Взрыв ярости вдруг потряс Кучума.
— Сечь до смерти! Жечь огнем! Рвать лошадьми всех, кто ропщет, кто не повинуется! Пусть реки заполнятся кровью, а солнце навсегда потонет в дыму, но Сибирь будет покорна мне!
Около двух десятков малых, средних и больших стругов с поднятыми веслами и убранными парусами покачивались на воде.
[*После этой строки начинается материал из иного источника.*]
(* ===== verification/Prelude.v ===== *)
(** * Coldtrace: a verification development

    Coldtrace is a library that is preloaded into a program and records what its
    threads do: memory accesses, atomics, locks, allocations, thread creation.
    Every thread writes its own trace, as a sequence of numbered fragment files
    that are compressed and replaced in a ring when a limit is set.  Scripts and
    the checkers of the test suite read the fragments back.

    ** The program and how its parts interact

    The Dice framework (a submodule outside the repository) intercepts calls of
    the traced program and publishes events.  The subscribers ([subs_*.c]) turn an
    event into entries ([entries.c]) and hand them to the state of the running
    thread ([thread.c]), which keeps a shadow call stack and stores with an entry
    only the part of the stack that changed.  The entry is written into space
    reserved in the buffer of the thread's writer ([writer.c]).  When an entry does
    not fit, the writer compresses the buffer with LZ4 ([deps/lz4]), writes it to
    the next file of the trace directory and starts a new fragment.  [config.c]
    reads the environment, [utils.c] prepares the trace directory, [procmaps.c]
    copies the memory map and the mapped files, [counters.c] numbers allocations
    and atomic accesses across threads.  The checkers ([test/checkers]) replace the
    weak function [coldtrace_writer_close] and compare every page with an expected
    trace.

    ** Files

    - [Prelude]: machine integers, bytes, little-endian fields, list lemmas, the
      tactics and hint databases all files share.
    - [Version] ([version.c], [version.h.in]), [Counters] ([counters.c]).
    - [Entries] ([entries.c], [entries.h]): the binary layout, the parsers and the
      size tables; entries as values and their encoding.
    - [Libc]: the operating system: a file system, and for every call that can
      fail a list of outcomes; [sprintf], [strtoul] and the like.
    - [Utils] ([utils.c]), [Config] ([config.c]), [Procmaps] ([procmaps.c]).
    - [Codec] ([lz4.h]): compression as a class whose laws are the documentation
      of LZ4; the writer and the reader are proved against it.
    - [Lz4Block]: the block format as data, its byte layout and what it stands for.
      [Lz4Mem]: the memory accesses of [deps/lz4/lz4.c].  [Lz4Compress]:
      [LZ4_compress_fast] and what it calls; [Lz4Encoder]: its correctness.
      [Lz4Decompress]: [LZ4_decompress_safe] with both decoding loops; [Lz4Safe]: it
      is safe on every input; [Lz4Decoder]: it restores well-formed blocks.  [Lz4]:
      the round trip, and the instance of the class of [Codec].
    - [Writer] ([writer.c]): the record [writer_impl] is the struct, one definition
      per function; the functions pass the writer and the world.
    - [Thread] ([thread.c]): the record [coldtrace_thread] with the shadow stack
      and the writer in it.
    - [Trace], [Recorder]: specification.  [Trace] defines what the bytes of a
      buffer mean ([replay]) and proves one append; [Recorder] is the abstract
      machine of a thread and the refinement by thread.c and writer.c.
    - [Quiet]: the writer with writing disabled, a mode of the tests.
    - [Indirect] ([include/coldtrace/libc.h], [deps/lz4/libc.h]): the wrappers that
      look up the real functions of libc, as programs of interleaved threads.
    - [Reader] (the iterator of [trace_checker.c], [_decompress] of
      [scripts/trace_dump.py]), [Indexes] ([indexes_checker.c]), [Checker]
      ([trace_checker.c]), [Verdict]: what a passed verdict means, [Exact]: when
      the verdict is also complete.
    - [Dump], [DumpText] ([scripts/trace_dump.py]): the decoder of a fragment, and the
      search for fragments, the printing and the loop around them.  [DumpTrace]: on
      fragments the tracer wrote, what they print.
    - [Session]: the initialiser of config.c followed by a traced thread.
    - [Subs] ([subs_*.c], one definition per handler), [Subscribers]: what each
      handler records, [Atomics]: several threads, [Handlers]: total correctness.
    - [Locality]: what a call of one thread leaves alone in the shared directory and
      in the record of the close hook.  [Threads]: interleaved threads refine
      independent recorders, and can always go on.  [Files]: the files of a thread
      hold its trace.
    - [TestRun]: the tracer with the checkers of the tests.  [Numbering],
      [AtomicNumbers]: the indices in the traces of all threads.  [TestVerdict]: the
      verdict of a test on a complete run.  [Modes], [Disabled]: the tracer with
      writing enabled and disabled, side by side, for one handler and for whole runs.
      [DumpFiles]: the tracer with trace_dump.py.

    ** What the theorems show

    - Traces are complete: for every sequence of recorder operations, the fragments
      of a thread (those flushed, and the one in the buffer) replay to the logged
      events with their full stacks, in order, except for fragments a failed flush
      dropped, which the abstract machine records ([Recorder.trace_complete],
      [recorder_refines]); composed with the handlers, for every sequence of events
      ([Subscribers.thread_trace_complete]).
    - What is on disk is what happened: after any schedule of any number of threads,
      the fragments of a thread that finished without a failure decode, one after
      the other, to exactly its events, and the files hold all of them or, once the
      limit has been reached, the most recent ones in a ring ([Files.traces_on_disk]);
      each thread records as if it were alone ([Threads.threads_refine]).
    - What is dumped is what happened: trace_dump.py, run on any fragment of such a
      thread within the limit, prints exactly its events ([DumpFiles.dumped_trace]); on
      files with any contents it ends with a result or a reported error
      ([DumpText.dump_trace_total]).  Events whose entry is all zero bytes are excluded:
      the dumper takes them for the end of the fragment ([DumpTrace.blank_hides_rest]).
    - Mapped files: the copies below the trace directory are those of a reference
      selection and nothing else changes ([Procmaps.mapped_files_copied]); a path within
      one copied earlier is left out ([Procmaps.substring_not_copied]).
    - Memory safety: no operation writes outside the buffer, under the condition
      that the fragment holds the largest entry ([Recorder.recorder_safe],
      [Trace.reserve_in_bounds]); without it the entry does overflow
      ([Trace.oversized_request_overflows]).
    - Files: a flush is all or nothing for every sequence of short writes and
      failures ([Writer.flush_all_or_nothing], [write_all_correct]); what it writes
      is what the reader decodes ([Reader.flush_file_decodes]).
    - Compression: [LZ4_compress_fast] returns, stays inside its buffers and writes a
      well-formed block, [LZ4_decompress_safe] is memory-safe on every input and
      restores what was compressed ([Lz4Encoder.compress_fast_correct],
      [Lz4Safe.decompress_safe_total], [Lz4.lz4_roundtrip_correct]), so the laws the
      other theorems assume of LZ4 hold of the code that is linked.
    - Encoding: entries and headers survive encoding and parsing
      ([Entries.entry_roundtrip], [header_roundtrip]) and the tables are total.
    - Configuration and directories: names of fragments fit their buffers, paths
      are checked, the directory is emptied of exactly the trace files
      ([Utils.ensure_dir_empty_exact]), the search for the first fragment takes the first
      free name ([Writer.first_fragment_finds_free]), and the
      environments for which start-up does not give a working tracer are
      characterised ([Config], [Session], [Utils]).
    - Checkers: a passed verdict implies that the entries of every thread, up to the
      first one without an expected trace, conform to theirs and that indices ascend
      without gaps ([Verdict.verdict_sound], [Indexes]); with the tracer, that the
      events which happened conform ([TestRun.passed_test]).  For expected traces in which a
      repeatable entry is told from its successors by its type or size, the verdict is
      exact ([Exact.verdict_exact]), and a test of a complete run passes if and only if
      the events conform, whatever the schedule and the pages
      ([TestVerdict.test_decides]).
    - Indices: over all threads the indices of allocations and of synchronisation
      number the events without gaps, each in one trace and ascending there, also
      those drawn before the event that logs them ([Numbering.allocs_numbered],
      [AtomicNumbers.atomics_numbered]), so the checks of the tests accept them
      ([AtomicNumbers.index_checks_pass]).
    - Libc: whatever the interleaving of the wrappers with stale reads of their caches,
      they call the real functions, never NULL ([Indirect.wrappers_refine_direct]).
    - Disabled writes: the writer stays in bounds and touches no file
      ([Quiet.quiet_session]).  A run that loses no entry with writing enabled takes
      the same course with writing disabled and hands the same pages to the close hook
      ([Disabled.disabled_writes_agree]), so a test gives the same verdict
      ([Disabled.disabled_test_decides]): what the tests see is what would be written.
    - Concurrency: with handlers of several threads interleaved, the indices of the
      atomic accesses to one area are drawn in the order of the accesses
      ([Atomics.atomics_ordered]), and indices are distinct.  A thread inside an
      access can always finish it, so nobody waits for ever for an area
      ([Threads.accesses_finish]).

    ** Loops and fuel

    Loops of the code are structural recursions where the data they consume is a
    list (entries of a directory, lines, frames).  The others take fuel, and the
    caller supplies an amount that is shown to be enough: [write_all_loop] gets the
    number of bytes and the number of listed outcomes plus one, since every round
    writes a byte or uses up an outcome; [first_fragment_loop] the number of files
    in the file system plus one; [grow_capacity] 64 doublings, more than a 64-bit
    size has; the matching of one entry the number of remaining expected entries
    plus one; the walk over a page its size over the smallest entry plus one;
    [read_lines] and [cp_loop] the length of the file plus one.  In lz4.c the search
    for a match gets the size of the source plus one, as every probe moves forward;
    the control flow of the compressor twice the size plus two, by a measure on what
    is left of the input; the decoding loops the size of the input plus one, as every
    sequence consumes its token; the copy loops the number of bytes plus one.  In
    trace_dump.py the loop over entries gets the length of the buffer, as every round
    reads at least 8 bytes.  The theorems state that a result is returned.

    ** What is not modelled

    - Dice and libvsync: events, thread-local storage, atomics and the spin lock
      are parameters or classes with the documented behaviour as laws; the model of
      several threads interleaves handlers and has no weak memory.
    - LZ4: the streaming, dictionary, partial-decoding and deprecated functions, which
      the tracer does not call; 32-bit and big-endian machines.  The directives of
      the two generic functions are fixed to those of the calls that are modelled.
    - The mode in which writes are disabled is compared with the mode that writes on
      runs in which no allocation fails and the trace size stays the same; beyond
      that it is proved for the writer alone.
    - [marker.c] (publishes one event of Dice, whose handler is modelled),
      [aliases.h] (names only), [mock_checker] and the test programs; the argument
      parser and the debug output of [trace_dump.py].
    - The file system is a flat map from paths to contents; directories are the
      prefixes of their entries.  Buffered output of stdio is the write it causes. *)

From stdpp Require Import base list numbers option.
From Stdlib Require Import ZArith Lia.

Declare Scope ct_scope.
Delimit Scope ct_scope with ct.
#[global] Open Scope Z_scope.
#[global] Open Scope ct_scope.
А на берегу строгановские попы служили молебен. Перед ними было выстроено все казачье войско, 500 с лишним человек. Одеты они были по-разному, кто в казацких кафтанах, в мужицких зипунах и поддевках, в войлочных и бараньих лохматых шапках, простоволосые, но все здоровые, могутные, хорошо вооруженные — при саблях, здоровые, могутные, хорошо вооруженные — при саблях, пищалях, за кушаками — ножи, сбоку — пороховницы.